Switch to asynchronous search
Depends on !46 (merged).
The main purpose of this MR is to use asynchronous search, so as not to block the UI when searching in big files and/or with regex search enabled. This is almost required when the search mode is "find as you type", which is the case for Mousepad.
This is in itself a rather profound change that requires a lot of rethinking, but I also took the opportunity to improve and harmonize a few small things regarding the search bar and the replace dialog.
I tried to divide the changes into separate commits as much as possible, but the one directly related to the switch to asynchronous search is obviously bigger and harder to read than the others.
From the user's point of view, in addition to the gain in fluidity thanks to the asynchronous search, the main changes are:
- the display of the number of matches in the search bar, instead of the "Highlight All" button;
- this button is moved in the menubar ("Search" menu), where it appears as common to the search bar and the replace dialog without overloading either of them;
- the display of a spinner when the search is in progress, instead of an outdated or empty occurrences count, both in the search bar and the replace dialog;
- a better behavior when the documents change (buffers or tabs);
- a better consistency between the search bar and the replace dialog when used together, within the limits of what is possible.

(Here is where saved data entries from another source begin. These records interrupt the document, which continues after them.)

Definition send (s : System) (from : Z) (out : list (Z * Envelope)) : System :=
  SY (manager s) (proxies s) (net s ++ post s from out) (crashed s) (detected s) (history s).
Definition set_manager (s : System) (m : Manager) : System := SY m (proxies s) (net s) (crashed s) (detected s) (history s).
Definition set_proxy (s : System) (a : Z) (p : Proxy) : System := SY (manager s) (<[a := p]> (proxies s)) (net s) (crashed s) (detected s) (history s).
Definition set_net (s : System) (n : list (Z * Z * Envelope)) : System := SY (manager s) (proxies s) n (crashed s) (detected s) (history s).
Definition add_history (s : System) (l : list Op) : System := SY (manager s) (proxies s) (net s) (crashed s) (detected s) (history s ++ l).

(** Connections deliver in order: the first message from one site to another. *)
Fixpoint take_first (a b : Z) (n : list (Z * Z * Envelope)) : option (Envelope * list (Z * Z * Envelope)) :=
  match n with
  | [] => None
  | (x, y, env) :: n => if (x =? a) && (y =? b) then Some (env, n) else '(r, n) ← take_first a b n; Some (r, (x, y, env) :: n)
  end.

(** What the sites do: a thread operates on the entity, the garbage collector wants to be rid of
    a proxy, a proxy is created, monitored or killed, a message arrives, a site crashes, another one
    learns of it. *)
Inductive Event :=
  | Operate (a : Z) (op : Op) | Collect (a : Z) | Create (a : Z) | Monitor (a : Z) | Kill (a : Z)
  | Deliver (a b : Z) | Crash (a : Z) | Detect (a b : Z).

Definition failed_at (s : System) (a : Z) : Z -> bool := fun b => bool_decide ((a, b) ∈ detected s).
Lemma token_settles a b e n' : take_first a b (net s) = Some (ToProxy (MIGM_TOKEN e), n') -> exists s', fire perform coordinator s (Deliver a b) = Some s' /\ settles s q s'.
Proof.
  intros Ht. assert (b ∈ q) as Hb.
  { pose proof (i_owner _ _ _ Hinv b) as Ho. rewrite (taken_tally a b (net s) _ n' _ Ht) in Ho. cbn [is_token] in Ho. rewrite Z.eqb_refl in Ho.
    destruct q as [|b' r]; cbn in Ho; [lia|]. destruct (Z.eqb_spec b' b) as [->|]; [by left|cbn in Ho; lia]. }
  destruct (in_queue_exists b Hb) as (x & Hx & _). destruct (token_spec coordinator s q Hinv b a e n' Ht) as (Ho & Hz & x0 & Hx0 & Rx & Tg); [by eexists|].
  assert (x0 = x) as -> by congruence. destruct (proxy_ok_at b x Hx) as [Pf Ph Phere Pe Pi Pw]. rewrite Rx in Phere, Pe, Pi, Pw.
  assert (forall p', tally (is_get p') n' = tally (is_get p') (net s)) as Hg by (intros p'; by rewrite (taken_tally a b (net s) _ n' _ Ht)).
  set (e' := foldl (fun e op => perform op e) e (a_susps x)). assert (a_susps x <> [] \/ isHomeProxy x = true) as Hs by (destruct (isHomeProxy x); [by right|left; by apply Pw]).
  destruct (a_successor x) as [p|] eqn:Ek.
  - assert (proxy_msgReceived perform coordinator x (MIGM_TOKEN e) = Some (set_request (set_successor (set_status (set_entity (set_susps (set_entity (set_entity (set_status x MIGT_HERE) (Some e)) (Some e')) []) None) MIGT_EMPTY) None) (a_request x + 1), [(p, ToProxy (MIGM_TOKEN e'))])) as Er.
    { unfold proxy_msgReceived, resumeOperations. rewrite Pf. unfold e'. cbn. destruct (a_susps x) eqn:El; [destruct (isHomeProxy x) eqn:Eh; [|by destruct Hs]|]; cbn; rewrite ?Ek; unfold forwardToken; cbn; rewrite ?Ek, ?El, ?Eh; done. }
    eexists. split; [by apply (deliver_proxy a b _ n' x _ Ht Hx Er)|]. cbn [fst snd map].
    pose proof (i_succ _ _ _ Hinv b x p Hx Ek) as Hn. pose proof (i_links _ _ _ Hinv b) as Hl. rewrite Hn, (weight_at _ _ _ x Hx) in Hl. unfold succs in Hl. rewrite Ek in Hl. cbn in Hl.
    match goal with |- settles s q (SY _ (<[b := ?y]> _) _ _ _ ?h) => destruct (inv_pass coordinator s q Hinv b p x y (manager s) n' e' h) as (r & Eq & Hi) end; try done.
    + intros y. by apply (taken_in _ _ _ _ _ _ Ht).
    + intros p'. apply Hz.
    + intros p'. rewrite (proj2 (Hz p')). unfold here. rewrite Rx. by destruct (b =? p').
    + intros p'. pose proof (taken_tally a b (net s) _ n' (is_forward p') Ht) as Hp. cbn [is_forward b2n] in Hp. destruct (Z.eqb_spec b p') as [Ebp|]; [subst p'|]; lia.
    + apply (i_manager _ _ _ Hinv).
    + exists (p :: r). split; [done|]. split; [apply (chain_pass coordinator s q Hinv Hch b p r x); [done|done|done|done|by apply (taken_sub _ _ _ _ _ Ht)|done]|]. split; [|unfold potential; cbn [net]; rewrite costs_app, (taken_costs _ _ _ _ _ Ht), Eq; cbn; lia]. apply (lock_pass _ _ b p r); [done|done|]. intros p'. cbn [lock_of asking net]. rewrite tally_app, tally_one, Hg. cbn [is_get b2n]. by rewrite Nat.add_0_r.
  - assert (proxy_msgReceived perform coordinator x (MIGM_TOKEN e) = Some (set_susps (set_entity (set_entity (set_status x MIGT_HERE) (Some e)) (Some e')) [], [sendToManager coordinator MIGM_TOKEN_HERE])) as Er.
    { unfold proxy_msgReceived, resumeOperations. rewrite Pf. unfold e'. cbn. destruct (a_susps x) eqn:El; [destruct (isHomeProxy x) eqn:Eh; [|by destruct Hs]|]; cbn; rewrite ?Ek; unfold forwardToken; cbn; rewrite ?Ek, ?El, ?Eh; done. }
    eexists. split; [by apply (deliver_proxy a b _ n' x _ Ht Hx Er)|]. cbn [fst snd map sendToManager].
    apply settles_idle; [|apply (chain_token coordinator s q Hch b x); [by left|done|done|done|by apply (taken_sub _ _ _ _ _ Ht)|done|done]|intros p'; cbn [net]; rewrite tally_app, tally_one, Hg; cbn; lia|cbn [net]; rewrite costs_app, (taken_costs _ _ _ _ _ Ht); cbn; lia].
    apply (inv_token coordinator s q Hinv b a e x); try done; apply (i_manager _ _ _ Hinv).
Qed.
(* ===== verification/PropDistinct.v ===== *)
(** * The propagators for distinct values are exact, without and with offsets *)
From stdpp Require Import gmap.
From S2P Require Import Prelude Word32 FDBase FDIntervals FDBitVector FiniteDomain FDRepr FDQueries FDOperators FDSetOperators Propagators PropSpec PropRel.

(** * The propagators for distinct values are exact *)

Import FiniteDomain FDRepr FDQueries FDOperators FDSetOperators PropBase RelPropagators PropSpec PropRules PropRel.

Module PropDistinct.

(** ** Lists without repetitions *)

Lemma NoDup_map_inj {A} (f : A -> Z) l a b : NoDup (map f l) -> a ∈ l -> b ∈ l -> f a = f b -> a = b.
Proof.
  induction l as [|c l IH]; cbn; [by intros _ ?%elem_of_nil|]. intros [Hc Hl]%NoDup_cons Ha Hb E.
  assert (forall e, e ∈ l -> f e ∈ map f l) as Hin by (intros e He; by apply (list_elem_of_fmap_2 f)).
  apply elem_of_cons in Ha as [->|Ha], Hb as [->|Hb]; [done|destruct Hc; rewrite E; auto|destruct Hc; rewrite <- E; auto|auto].
Qed.

(** Elements at different positions that satisfy [P] have different images. *)
Lemma NoDup_filter_apart {A} (f : A -> Z) (P : A -> bool) l :
  NoDup (map f (List.filter P l)) <-> forall i j a b, i <> j -> l !! i = Some a -> l !! j = Some b -> P a = true -> P b = true -> f a <> f b.
Proof.
  induction l as [|c l IH]; cbn [List.filter map]; [split; [done|constructor]|]. split.
  - intros Hn. assert (NoDup (map f (List.filter P l)) /\ (P c = true -> f c ∉ map f (List.filter P l))) as [Hl Hc].
    { destruct (P c); cbn in Hn; [apply NoDup_cons in Hn as [? ?]; by split|by split]. }
    pose proof (proj1 IH Hl) as Hp. assert (forall j b, l !! j = Some b -> P b = true -> P c = true -> f c <> f b) as Hcb.
    { intros j b Hj Hb HPc E. apply (Hc HPc). rewrite E. apply (list_elem_of_fmap_2 f). apply list_elem_of_In, filter_In. split; [by apply list_elem_of_In, (list_elem_of_lookup_2 _ j)|done]. }
    intros [|i] [|j] a b Hij Ha Hb HPa HPb; cbn in Ha, Hb; [done|injection Ha as <-; by apply (Hcb j)|injection Hb as <-; intros E; by apply (Hcb i a)|apply (Hp i j); auto].
  - intros Hp. assert (NoDup (map f (List.filter P l))) as Hl by (apply IH; intros i j a b Hij Ha Hb; apply (Hp (S i) (S j)); auto).
    destruct (P c) eqn:Ec; [|done]. cbn. apply NoDup_cons. split; [|done]. intros (b & Eb & Hb)%(list_elem_of_fmap f).
    apply list_elem_of_In, filter_In in Hb as [Hb HPb]. apply list_elem_of_In, list_elem_of_lookup in Hb as [j Hj]. by apply (Hp 0%nat (S j) c b).
Qed.

Lemma NoDup_apart {A} (f : A -> Z) l : NoDup (map f l) <-> forall i j a b, i <> j -> l !! i = Some a -> l !! j = Some b -> f a <> f b.
Proof.
  pose proof (NoDup_filter_apart f (fun _ => true) l) as Hf. assert (List.filter (fun _ : A => true) l = l) as El by (clear; induction l as [|a l IH]; cbn; [done|by f_equal]).
  rewrite El in Hf. rewrite Hf. split; intros Hp i j a b; intros; by apply (Hp i j).
Qed.

Lemma hasEqualVars_spec l : OZ_hasEqualVars l = true -> exists i j t, i <> j /\ l !! i = Some t /\ l !! j = Some t.
Proof.
  induction l as [|t l IH]; cbn; [done|]. intros [He|He]%orb_true_iff.
  - apply existsb_exists in He as (u & Hu & E). apply isEqualVars_eq in E as <-. apply list_elem_of_In, list_elem_of_lookup in Hu as [j Hj]. by exists 0%nat, (S j), t.
  - destruct (IH He) as (i & j & u & Hij & Hi & Hj). exists (S i), (S j), u. split; [lia|done].
Qed.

Codewise, I made increased use of signals to connect the different widgets involved in the search, from the search bar and replace dialog to the documents, through the window and back.
One last thing: I had to trick a bit to avoid prohibitive computation times in some situations, because of (what I consider to be) a bug in GtkSourceView
(reproducible e.g. with Gedit in its current stable version): see https://gitlab.gnome.org/GNOME/gtksourceview/-/issues/164
All this is duly commented in the code.